Les survivants demandent au futur pape de mettre fin aux abus sexuels commis par le clergé

À quelques heures du conclave pour élire le prochain pape, des groupes représentant des survivants d’abus par des prêtres ont lancé des appels pressants pour que le futur pontife prenne des mesures décisives afin de mettre fin à la crise qui ébranle l’Église catholique depuis plusieurs décennies. Ils insistent sur la nécessité d’appliquer une politique de tolérance zéro envers les abus.

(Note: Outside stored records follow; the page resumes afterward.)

(** Destruction releases the handle and the vector. *)
Lemma string_destroyed F s c t : holds_string a F (s, c) t -> live (zenit_string_destroy (Some s) c) = F.
Proof.
  intros (v & H). cbn [fst snd] in H. cbn [zenit_string_destroy]. rewrite (sr_vec H), (sr_alloc H).
  destruct (transfer_frame a {[ sb_self s ]} _ _ _ _ (destroy_spec a v _ c (sr_rep H))) as ([U1 U2] & Hl & _);
    [pose proof (sr_live H); set_solver|pose proof (sr_self H); set_solver|].
  rewrite free_some by set_solver. rewrite <- (sr_rest H). set_solver.
Qed.

Lemma concat_singles t : concat (singles t) = t.
Proof. unfold singles. induction t as [|y t IH]; [done|]. cbn. by rewrite IH. Qed.

(** The characters and their terminator are at the start of the buffer. *)
Lemma string_text F s c t : holds_string a F (s, c) t ->
  zenit_string_cstr (Some s) = Some 0 /\ zlen t < PTRDIFF_MAX /\
  exists v b rest, sb_vec s = Some v /\ v_buffer v = Some b /\ b_data b = t ++ NUL :: rest.
Proof.
  intros (v & H). cbn [fst snd] in H. pose proof (vec_bounds _ _ _ _ (sr_rep H)) as (Hc & Hcap & _ & _ & Hz).
  rewrite zlen_singles, zlen_app in Hz. change (zlen [NUL]) with 1 in Hz. pose proof (zlen_nonneg t). cbn [zenit_string_cstr]. rewrite (sr_vec H).
  cbn [zenit_vector_get]. rewrite decide_False by lia. split; [done|]. split; [lia|].
  pose proof (vec_nonnull a _ _ _ (sr_rep H)) as Hn. destruct (vr_slots _ _ _ _ (sr_rep H)) as (sp & [E _] & _). exists v.
  destruct (v_buffer v) as [b|]; [|by destruct Hn; [lia|]]. exists b, (concat sp). split; [done|]. split; [done|].
  simpl in E. by rewrite E, concat_app, concat_singles, <- app_assoc.
Qed.

(** Another block that is allocated meanwhile. *)
Lemma string_alloc F s c t n b c' : holds_string a F (s, c) t -> alloc_fn a n c = (Some b, c') ->
  holds_string a ({[ b_addr b ]} ∪ F) (s, c') t /\ (b_addr b ∉ F).
Proof.
  intros (v & H) (_ & _ & Nb & Hl)%alloc_some. cbn [fst snd] in *. destruct H as [H1 H2 H3 H4 H5 H6 H7].
  pose proof (vr_live _ _ _ _ H2) as Hv. split; [|set_solver]. exists v. constructor; simpl; try done.
  - eapply vec_rep_live; [exact H2|]. rewrite Hl. set_solver.
  - set_solver.
  - rewrite Hl, <- H7. rewrite difference_union_distr_l_L. f_equal. apply difference_disjoint_L.
    intros y ->%elem_of_singleton. rewrite elem_of_union, elem_of_singleton. intros [E|E]; [apply Nb; by rewrite E|by apply Nb, Hv].
Qed.

(** C32. The string builder is a growing sequence of bytes that is always
    terminated. From creation on, any sequence of appends (of byte ranges and of C
    strings), clears, reservations, shrinkings and accesses returns, with the
    length and the terminated contents of the concatenated bytes; an append
    reports [ZENIT_ERROR_ALLOC] only before it changed anything, so the pushes
    whose results the code ignores never fail, also after a shrink to capacity
    one; destruction releases exactly what was allocated. *)
Theorem string_builder fuel ops c :
  (1 <= fuel)%nat -> Forall str_pre ops ->
  exists r c1, zenit_string_create_with_allocator fuel a c = Ret (r, c1) /\
  match r with
  | None => live c1 = live c
  | Some s => exists rs s' c2 t, run (str_exec fuel) ops (s, c1) = Ret (rs, (s', c2)) /\
      trace str_step [] ops rs t /\ zenit_string_length (Some s') = zlen t /\
      live (zenit_string_destroy (Some s') c2) = live c
  end.
Proof.
  intros Hf Hops. destruct (string_created fuel c Hf) as (r & c1 & E & R). exists r, c1. split; [exact E|].
  destruct r as [s|]; [|done].
  destruct (run_simulates_any (str_exec fuel) str_step (holds_string a (live c)) str_pre)
    with (ops := ops) (s := (s, c1)) (x := @nil Z) as (rs & [s' c2] & t & -> & T & v & H); try done.
  - intros op [s0 c0] x (v & H) Hp. destruct (str_exec_spec _ fuel op s0 c0 v x H Hp) as (res & st & t' & -> & R' & S).
    by exists res, st, t'.
  - exists rs, s', c2, t. cbn [fst snd] in H. split; [done|]. split; [done|]. split.
    + cbn [zenit_string_length]. rewrite (sr_vec H). cbn [zenit_vector_count].
      pose proof (vec_bounds _ _ _ _ (sr_rep H)) as (Hc & Hcap & _ & _ & Hz).
      rewrite zlen_singles, zlen_app in Hz. change (zlen [NUL]) with 1 in Hz. pose proof (zlen_nonneg t).
      rewrite u64_small; lia.
    + apply (string_destroyed _ _ _ t). by exists v.
Qed.
End StringProofs.
(* ===== verification/Trie.v ===== *)
(** * Trie of letter strings ([src/trie.c])

    Nodes live in a store; a key is a NUL-terminated byte string whose letters,
    folded to 0..25, spell the path from the root.  The invariant names the node of
    every path by a finite map from paths to addresses: the children of a node are
    the map's entries one letter further. *)

From Stdlib Require Import ZArith Lia Ascii String.
From stdpp Require Import base tactics option list numbers gmap sets.
From S2P Require Import Prelude Mem Result Allocator Machine Links Text.
Open Scope Z_scope.

Definition TRIE_ALPHABET_SIZE : Z := 26.

Record zenit_trie_node_t : Type := mk_tnode {
  tn_value : Z;
  tn_is_end : Z;
  tn_children : list (option addr) }.

Record zenit_trie_t (C : Type) : Type := mk_trie {
  tr_self : addr;
  tr_root : option addr;
  tr_count : Z;
  tr_allocator : zenit_allocator_t C }.
Arguments mk_trie {C}.
Arguments tr_self {C}.
Arguments tr_root {C}.
Arguments tr_count {C}.
Arguments tr_allocator {C}.

Abbreviation tnodes := (gmap addr zenit_trie_node_t).

(** [sizeof(struct zenit_trie_node_t)] and [sizeof(zenit_trie_t)]. *)
Definition SIZEOF_TRIE_NODE : Z := 216.
Definition SIZEOF_TRIE : Z := 48.

Definition char_to_index (c : Z) : Z :=
  if decide (ch "A" <= c /\ c <= ch "Z") then c - ch "A"
  else if decide (ch "a" <= c /\ c <= ch "z") then c - ch "a"
  else -1.

(** Assignments through a node pointer. *)
Definition set_child (idx : Z) (v : option addr) (n : zenit_trie_node_t) : zenit_trie_node_t :=
  mk_tnode (tn_value n) (tn_is_end n) (<[Z.to_nat idx := v]> (tn_children n)).
Definition set_is_end (v : Z) (n : zenit_trie_node_t) : zenit_trie_node_t :=
  mk_tnode (tn_value n) v (tn_children n).
Definition set_value (v : Z) (n : zenit_trie_node_t) : zenit_trie_node_t :=
  mk_tnode v (tn_is_end n) (tn_children n).

(** The walk of [zenit_trie_search], [zenit_trie_starts_with] and
    [zenit_trie_delete]: the node reached, or [None] when a child is missing. *)
Fixpoint walk (s : tnodes) (node : option addr) (p : bytes) : outcome (option (option addr)) :=
  match p with
  | [] => Undef
  | c :: p =>
      if decide (c = NUL) then Ret (Some node)
      else
        let idx := char_to_index c in
        if decide (idx < 0 \/ TRIE_ALPHABET_SIZE <= idx) then walk s node p
        else
          let! n := sget s node in
          let! child := aget (tn_children n) idx in
          match child with
          | None => Ret None
          | Some _ => walk s child p
          end
  end.

Section TrieModel.
Context {C : Type}.
Implicit Types (t : zenit_trie_t C) (s : tnodes) (c : C) (a : zenit_allocator_t C).

Definition set_count t (n : Z) : zenit_trie_t C := mk_trie (tr_self t) (tr_root t) n (tr_allocator t).

(** The zeroed block read as a node. *)
Definition node_create a s c : outcome (option addr * tnodes * C) :=
  let! (b, c1) := zenit_allocator_alloc_zero a 1 SIZEOF_TRIE_NODE c in
  match b with
  | None => Ret (None, s, c1)
  | Some b =>
      Ret (Some (b_addr b),
           <[b_addr b := mk_tnode 0 0 (replicate (Z.to_nat TRIE_ALPHABET_SIZE) None)]> s, c1)
  end.

(** The loop over the child slots from the [i]th on, [n] of them, for
    [node_destroy] and [zenit_trie_clear]. *)
Fixpoint children_loop (destroy : option addr -> tnodes -> C -> outcome (tnodes * C))
    (n : nat) (i : Z) (node : option addr) s c : outcome (tnodes * C) :=
  match n with
  | O => Ret (s, c)
  | S n =>
      let! nd := sget s node in
      let! child := aget (tn_children nd) i in
      let! (s1, c1) :=
        match child with
        | None => Ret (s, c)
        | Some _ =>
            let! (s1, c1) := destroy child s c in
            let! s2 := supd s1 node (set_child i None) in
            Ret (s2, c1)
        end in
      children_loop destroy n (i + 1) node s1 c1
  end.

(** [fuel] bounds the depth of the recursion. *)
Fixpoint node_destroy (fuel : nat) a (node : option addr) s c : outcome (tnodes * C) :=
  match node with
  | None => Ret (s, c)
  | Some x =>
      match fuel with
      | O => NoFuel
      | S fuel =>
          let! (s1, c1) := children_loop (node_destroy fuel a) (Z.to_nat TRIE_ALPHABET_SIZE) 0 node s c in
          Ret (delete x s1, free_fn a node c1)
      end
  end.

Definition zenit_trie_create_with_allocator a s c : outcome (option (zenit_trie_t C) * tnodes * C) :=
  match alloc_fn a SIZEOF_TRIE c with
  | (None, c1) => Ret (None, s, c1)
  | (Some h, c1) =>
      let! (root, s1, c2) := node_create a s c1 in
      match root with
      | None => Ret (None, s1, free_fn a (Some (b_addr h)) c2)
      | Some _ => Ret (Some (mk_trie (b_addr h) root 0 a), s1, c2)
      end
  end.

Definition zenit_trie_destroy (fuel : nat) (trie : option (zenit_trie_t C)) s c : outcome (tnodes * C) :=
  match trie with
  | None => Ret (s, c)
  | Some t =>
      let a := tr_allocator t in
      let! (s1, c1) := node_destroy fuel a (tr_root t) s c in
      Ret (s1, free_fn a (Some (tr_self t)) c1)
  end.

(** The walk of [zenit_trie_insert], which creates the missing nodes; [None] for
    the early return when a node cannot be allocated. *)
Fixpoint insert_walk a (p : bytes) (node : option addr) s c : outcome (option (option addr) * tnodes * C) :=
  match p with
  | [] => Undef
  | b :: p =>
      if decide (b = NUL) then Ret (Some node, s, c)
      else
        let idx := char_to_index b in
        if decide (idx < 0 \/ TRIE_ALPHABET_SIZE <= idx) then insert_walk a p node s c
        else
          let! n := sget s node in
          let! child := aget (tn_children n) idx in
          match child with
          | Some _ => insert_walk a p child s c
          | None =>
              let! (new, s1, c1) := node_create a s c in
              let! s2 := supd s1 node (set_child idx new) in
              match new with
              | None => Ret (None, s2, c1)
              | Some _ => insert_walk a p new s2 c1
              end
          end
  end.

Definition zenit_trie_insert (trie : option (zenit_trie_t C)) (key : option bytes) (value : Z) s c
    : outcome (zenit_error_t * option (zenit_trie_t C) * tnodes * C) :=
  match trie, key with
  | Some t, Some key =>
      let! (node, s1, c1) := insert_walk (tr_allocator t) key (tr_root t) s c in
      match node with
      | None => Ret (ZENIT_ERROR_ALLOC, trie, s1, c1)
      | Some node =>
          let! n := sget s1 node in
          let! (t1, s2) :=
            if decide (tn_is_end n = 0)
            then let! s2 := supd s1 node (set_is_end 1) in Ret (set_count t (u64 (tr_count t + 1)), s2)
            else Ret (t, s1) in
          let! s3 := supd s2 node (set_value value) in
          Ret (ZENIT_OK, Some t1, s3, c1)
      end
  | _, _ => Ret (ZENIT_ERROR_NULL, trie, s, c)
  end.

(** [out_value] is what the pointer shows, [None] for NULL. *)
Definition zenit_trie_search (trie : option (zenit_trie_t C)) (key : option bytes) (out_value : option Z) s
    : outcome (Z * option Z) :=
  match trie, key with
  | Some t, Some key =>
      let! r := walk s (tr_root t) key in
      match r with
      | None => Ret (0, out_value)
      | Some node =>
          let! n := sget s node in
          if decide (tn_is_end n = 0) then Ret (0, out_value)
          else Ret (1, match out_value with Some _ => Some (tn_value n) | None => None end)
      end
  | _, _ => Ret (0, out_value)
  end.

Definition zenit_trie_starts_with (trie : option (zenit_trie_t C)) (prefix : option bytes) s : outcome Z :=
  match trie, prefix with
  | Some t, Some prefix =>
      let! r := walk s (tr_root t) prefix in
      Ret (match r with None => 0 | Some _ => 1 end)
  | _, _ => Ret 0
  end.
Lemma read_loop_spec fuel : forall buf total len e,
  is_bytes buf -> zlen buf = len -> 0 <= total <= len -> len < two64 -> (Z.to_nat (len - total) < fuel)%nat ->
  exists r buf' e', read_loop src fuel buf total len e = Ret (r, buf', e') /\
    (r = ZENIT_OK \/ r = ZENIT_ERROR_ALLOC) /\ zlen buf' = len /\ is_bytes buf'.
Proof using RS.
  induction fuel as [|fuel IH]; intros buf total len e Hb Hl Ht Hn Hf; [lia|]. cbn [read_loop].
  destruct (decide (total < len)); [|eexists _, _, _; split_and!; try done; by left].
  rewrite (u64_small (len - total)) by lia. pose proof (fread_ok (len - total) e ltac:(lia)) as [F1 F2].
  destruct (fread_urandom src (len - total) e) as [bs e1]. simpl in F1, F2. pose proof (zlen_nonneg bs).
  destruct (decide (zlen bs = 0)); [eexists _, _, _; split_and!; try done; by right|].
  destruct (wr_bytes buf total bs) as (buf1 & -> & L1 & B1); [lia|lia|done|done|]. cbn [obind].
  rewrite u64_small by lia. apply IH; try done; lia.
Qed.

Lemma random_bytes_spec fuel buf e : is_bytes buf -> zlen buf = 16 -> (16 < fuel)%nat ->
  exists r buf' e', random_bytes src fuel buf 16 e = Ret (r, buf', e') /\
    (r = ZENIT_OK \/ r = ZENIT_ERROR_ALLOC) /\ zlen buf' = 16 /\ is_bytes buf'.
Proof using RS.
  intros Hb Hl Hf. unfold random_bytes. pose proof (getrandom_ok 16 e ltac:(lia)) as G.
  destruct (getrandom src 16 e) as [[n bs] e1]. destruct G as [G1 G2].
  assert (zlen bs <= 16) by (destruct G2 as [[-> ?]|[_ ->]]; [done|done]).
  destruct (wr_bytes buf 0 bs) as (buf1 & -> & L1 & B1); [lia|lia|done|done|]. cbn [obind].
  destruct (decide (0 < n /\ n = 16)); [eexists _, _, _; split_and!; try done; [by left|lia]|].
  destruct (fopen_urandom src e1) as [[|] e2].
  - apply read_loop_spec; try done; lia.
  - eexists _, _, _; split_and!; try done; [by right|lia].
Qed.

(** The stamped version and variant. *)
Lemma stamp_bits b : is_byte b ->
  Z.lor (Z.land b 15) 64 = 64 + b mod 16 /\ Z.lor (Z.land b 63) 128 = 128 + b mod 64.
Proof.
  revert b. apply (check_range (fun b => Z.lor (Z.land b 15) 64 = 64 + b mod 16 /\
    Z.lor (Z.land b 63) 128 = 128 + b mod 64) 0 256). vm_compute. reflexivity.
Qed.

(** [zenit_uuid_generate] returns for every behaviour of the random source, an
    error or a UUID of version 4 and the RFC variant: the source's 16 bytes with
    the high half of byte 6 replaced by 4 and the two high bits of byte 8 by 10. *)
Theorem uuid_generate_version4 fuel o e (Ho : is_bytes o) (Lo : zlen o = 16) (Hf : (16 < fuel)%nat) :
  exists r u e', zenit_uuid_generate src fuel (Some o) e = Ret (r, Some u, e') /\
    is_bytes u /\ zlen u = 16 /\
    (r = ZENIT_ERROR_ALLOC \/
     r = ZENIT_OK /\ exists rnd b6 b8, random_bytes src fuel o 16 e = Ret (ZENIT_OK, rnd, e') /\
       rnd !! 6%nat = Some b6 /\ rnd !! 8%nat = Some b8 /\
       u = <[8%nat := 128 + b8 mod 64]> (<[6%nat := 64 + b6 mod 16]> rnd)).
Proof using RS.
  unfold zenit_uuid_generate. destruct (random_bytes_spec fuel o e Ho Lo Hf) as (r & rnd & e' & E1 & Hr & L & B).
  rewrite E1. cbn [obind]. destruct (decide (r <> ZENIT_OK)) as [D|D].
  { eexists _, _, _. split_and!; try done. left. by destruct Hr. }
  destruct Hr as [-> | ->]; [|by exfalso; apply D].
  destruct (aget_range rnd 6) as (b6 & E6 & ->); [lia|]. cbn [obind]. rewrite aset_range by lia. cbn [obind].
  assert (is_byte b6) as B6 by (by eapply Forall_lookup_1; [exact B|]).
  destruct (aget_range rnd 8) as (b8 & E8 & _); [lia|].
  assert (is_byte b8) as B8 by (by eapply Forall_lookup_1; [exact B|]).
  erewrite aget_lookup; [|lia|]; [|rewrite list_lookup_insert_ne by lia; exact E8]. cbn [obind].
  rewrite aset_range by zl. cbn [obind].
  destruct (stamp_bits b6 B6) as [-> _], (stamp_bits b8 B8) as [_ ->].
  eexists _, _, _. split; [done|]. split_and!; [|zl|right; split; [done|]; by exists rnd, b6, b8].
  unfold is_byte in *. pose proof (Z.mod_pos_bound b6 16 ltac:(lia)). pose proof (Z.mod_pos_bound b8 64 ltac:(lia)).
  apply Forall_insert; [apply Forall_insert; [done|]|]; unfold is_byte; lia.
Qed.
End Generate.

(** ** Witnesses *)

(** A source that fails once and then delivers bytes one at a time. *)
Definition wit_random : random_source nat :=
  mk_random (fun _ e => (-1, [], e)) (fun e => (true, e))
    (fun n e => if decide (n <= 0) then ([], e) else ([u8 (Z.of_nat e * 37)], S e)) (fun e => e).

#[export] Instance wit_random_spec : RandomSpec wit_random.
Proof.
  split.
  - intros n e _. simpl. split; [constructor|by right].
  - intros n e Hn. simpl. case_decide; simpl; [split; [constructor|done]|].
    split; [repeat constructor; apply u8_range|]. change (zlen [u8 (Z.of_nat e * 37)]) with 1. lia.
Qed.

Example uuid_text_example :
  uuid_text [18; 62; 69; 103; 232; 155; 18; 211; 164; 86; 66; 102; 20; 23; 64; 0]
  = lit "123e4567-e89b-12d3-a456-426614174000".
Proof. vm_compute. reflexivity. Qed.

Lemma uuid_roundtrip_witness :
  let u := replicate 16 171 in
  exists o', zenit_uuid_format (Some u) (Some (replicate 40 7)) = Ret (ZENIT_OK, Some o') /\
    cstr o' (uuid_text u) /\ zlen (uuid_text u) = 36 /\
    zenit_uuid_parse (Some o') (Some (replicate 16 0)) = Ret (ZENIT_OK, Some u) /\
    zenit_uuid_equal (Some u) (Some u) = Ret 1.
Proof.
  refine (uuid_roundtrip (replicate 16 171) (replicate 40 7) (replicate 16 0) _ _ _ _).
  - apply Forall_replicate. unfold is_byte. lia.
  - reflexivity.
  - vm_compute. discriminate.
  - reflexivity.
Defined.

Lemma uuid_generate_version4_witness :
  exists r u e', zenit_uuid_generate wit_random 17 (Some (replicate 16 0)) 5%nat = Ret (r, Some u, e') /\
    is_bytes u /\ zlen u = 16 /\
    (r = ZENIT_ERROR_ALLOC \/
     r = ZENIT_OK /\ exists rnd b6 b8, random_bytes wit_random 17 (replicate 16 0) 16 5%nat = Ret (ZENIT_OK, rnd, e') /\
       rnd !! 6%nat = Some b6 /\ rnd !! 8%nat = Some b8 /\
       u = <[8%nat := 128 + b8 mod 64]> (<[6%nat := 64 + b6 mod 16]> rnd)).
Proof.
  refine (uuid_generate_version4 wit_random 17 (replicate 16 0) 5%nat _ _ _).
  - apply Forall_replicate. unfold is_byte. lia.
  - reflexivity.
  - lia.
Defined.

  • Des survivants d'abus sexuels demandent au futur pape de prendre des mesures décisives.
  • Un membre de SNAP a appelé à une politique de tolérance zéro.
  • Les cardinaux ont discuté des abus sexuels avant le conclave.
  • Les survivants souhaitent des mesures symboliques et visibles.

Les survivants demandent au futur pape de mettre fin aux abus sexuels commis par le clergé

Appels à la tolérance zéro

Mercredi après-midi, Peter Isely, membre du réseau SNAP (Survivors Network of those Abused by Priests), a déclaré : « Nous voulons travailler avec le prochain pape pour mettre fin aux abus de bureau ». Ce groupe a également mis en place un site Internet visant à suivre chaque cardinal concernant leur traitement des allégations contre les prêtres. Ils estiment qu’« il est peu probable que quelqu’un dans les échelons supérieurs de l’Église soit sans blâme ».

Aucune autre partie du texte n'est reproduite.